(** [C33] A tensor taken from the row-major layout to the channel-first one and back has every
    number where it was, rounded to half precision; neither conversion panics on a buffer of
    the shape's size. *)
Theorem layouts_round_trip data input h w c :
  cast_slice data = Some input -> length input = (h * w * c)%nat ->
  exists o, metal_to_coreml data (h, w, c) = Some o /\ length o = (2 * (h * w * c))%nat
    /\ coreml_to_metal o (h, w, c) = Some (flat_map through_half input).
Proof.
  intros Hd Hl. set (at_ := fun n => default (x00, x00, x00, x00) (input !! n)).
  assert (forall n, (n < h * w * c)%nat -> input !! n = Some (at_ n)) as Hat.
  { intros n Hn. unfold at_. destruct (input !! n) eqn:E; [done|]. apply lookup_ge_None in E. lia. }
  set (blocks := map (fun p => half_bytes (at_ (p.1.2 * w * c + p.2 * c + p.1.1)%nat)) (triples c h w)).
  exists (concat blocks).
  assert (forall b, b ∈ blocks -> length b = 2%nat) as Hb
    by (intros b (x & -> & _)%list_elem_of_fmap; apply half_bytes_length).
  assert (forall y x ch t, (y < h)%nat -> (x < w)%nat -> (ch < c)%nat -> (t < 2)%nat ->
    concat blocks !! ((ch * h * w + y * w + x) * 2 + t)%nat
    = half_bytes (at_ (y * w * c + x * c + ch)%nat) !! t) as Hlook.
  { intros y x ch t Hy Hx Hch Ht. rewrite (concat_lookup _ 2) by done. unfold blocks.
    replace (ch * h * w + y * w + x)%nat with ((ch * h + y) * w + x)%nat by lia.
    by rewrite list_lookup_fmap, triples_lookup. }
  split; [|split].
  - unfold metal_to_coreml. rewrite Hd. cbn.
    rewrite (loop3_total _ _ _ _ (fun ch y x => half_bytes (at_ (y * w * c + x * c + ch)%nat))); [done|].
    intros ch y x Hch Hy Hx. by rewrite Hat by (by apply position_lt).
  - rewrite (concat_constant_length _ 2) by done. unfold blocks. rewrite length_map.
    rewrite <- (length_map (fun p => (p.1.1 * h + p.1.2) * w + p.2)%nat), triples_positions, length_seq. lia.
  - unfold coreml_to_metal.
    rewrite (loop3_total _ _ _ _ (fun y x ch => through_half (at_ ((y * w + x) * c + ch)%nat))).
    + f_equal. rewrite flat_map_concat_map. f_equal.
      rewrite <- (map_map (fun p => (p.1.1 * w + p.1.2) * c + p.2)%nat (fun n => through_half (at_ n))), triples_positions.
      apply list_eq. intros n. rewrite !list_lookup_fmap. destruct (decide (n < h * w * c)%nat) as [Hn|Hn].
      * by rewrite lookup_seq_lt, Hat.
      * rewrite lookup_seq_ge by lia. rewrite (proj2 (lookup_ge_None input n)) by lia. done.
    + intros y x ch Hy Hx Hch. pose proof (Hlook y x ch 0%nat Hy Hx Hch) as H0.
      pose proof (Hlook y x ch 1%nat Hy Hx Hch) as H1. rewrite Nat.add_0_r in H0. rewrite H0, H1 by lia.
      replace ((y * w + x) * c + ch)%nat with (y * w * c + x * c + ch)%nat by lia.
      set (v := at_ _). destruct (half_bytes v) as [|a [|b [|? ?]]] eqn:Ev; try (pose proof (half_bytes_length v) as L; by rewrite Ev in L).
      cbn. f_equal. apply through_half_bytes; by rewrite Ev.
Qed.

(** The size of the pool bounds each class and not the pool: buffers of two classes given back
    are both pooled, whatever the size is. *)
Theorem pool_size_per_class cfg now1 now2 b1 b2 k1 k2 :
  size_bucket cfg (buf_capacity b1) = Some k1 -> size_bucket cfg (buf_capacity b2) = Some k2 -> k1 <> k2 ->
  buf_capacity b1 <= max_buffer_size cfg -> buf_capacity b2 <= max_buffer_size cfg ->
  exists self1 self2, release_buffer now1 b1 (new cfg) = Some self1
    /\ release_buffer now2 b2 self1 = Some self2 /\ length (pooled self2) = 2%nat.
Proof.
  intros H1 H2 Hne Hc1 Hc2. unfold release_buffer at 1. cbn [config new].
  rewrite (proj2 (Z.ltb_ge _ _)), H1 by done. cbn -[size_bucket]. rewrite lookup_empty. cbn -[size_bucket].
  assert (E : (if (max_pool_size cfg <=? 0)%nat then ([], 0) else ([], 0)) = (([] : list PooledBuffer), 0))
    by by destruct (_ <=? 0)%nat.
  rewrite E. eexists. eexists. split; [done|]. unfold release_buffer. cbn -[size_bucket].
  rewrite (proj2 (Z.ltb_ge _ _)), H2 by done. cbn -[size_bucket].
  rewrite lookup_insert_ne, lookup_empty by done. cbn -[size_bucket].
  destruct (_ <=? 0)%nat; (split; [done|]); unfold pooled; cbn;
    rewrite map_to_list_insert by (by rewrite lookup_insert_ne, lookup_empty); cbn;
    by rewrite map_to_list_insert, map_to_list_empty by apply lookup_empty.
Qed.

= = =

Description of the task: Above are the records; repeat exactly the lines from the one holding "intros H1 H2" down to the one holding "destruct (_ <=? 0)%nat;", end lines included.

Result for this task:
  intros H1 H2 Hne Hc1 Hc2. unfold release_buffer at 1. cbn [config new].
  rewrite (proj2 (Z.ltb_ge _ _)), H1 by done. cbn -[size_bucket]. rewrite lookup_empty. cbn -[size_bucket].
  assert (E : (if (max_pool_size cfg <=? 0)%nat then ([], 0) else ([], 0)) = (([] : list PooledBuffer), 0))
    by by destruct (_ <=? 0)%nat.
  rewrite E. eexists. eexists. split; [done|]. unfold release_buffer. cbn -[size_bucket].
  rewrite (proj2 (Z.ltb_ge _ _)), H2 by done. cbn -[size_bucket].
  rewrite lookup_insert_ne, lookup_empty by done. cbn -[size_bucket].
  destruct (_ <=? 0)%nat; (split; [done|]); unfold pooled; cbn;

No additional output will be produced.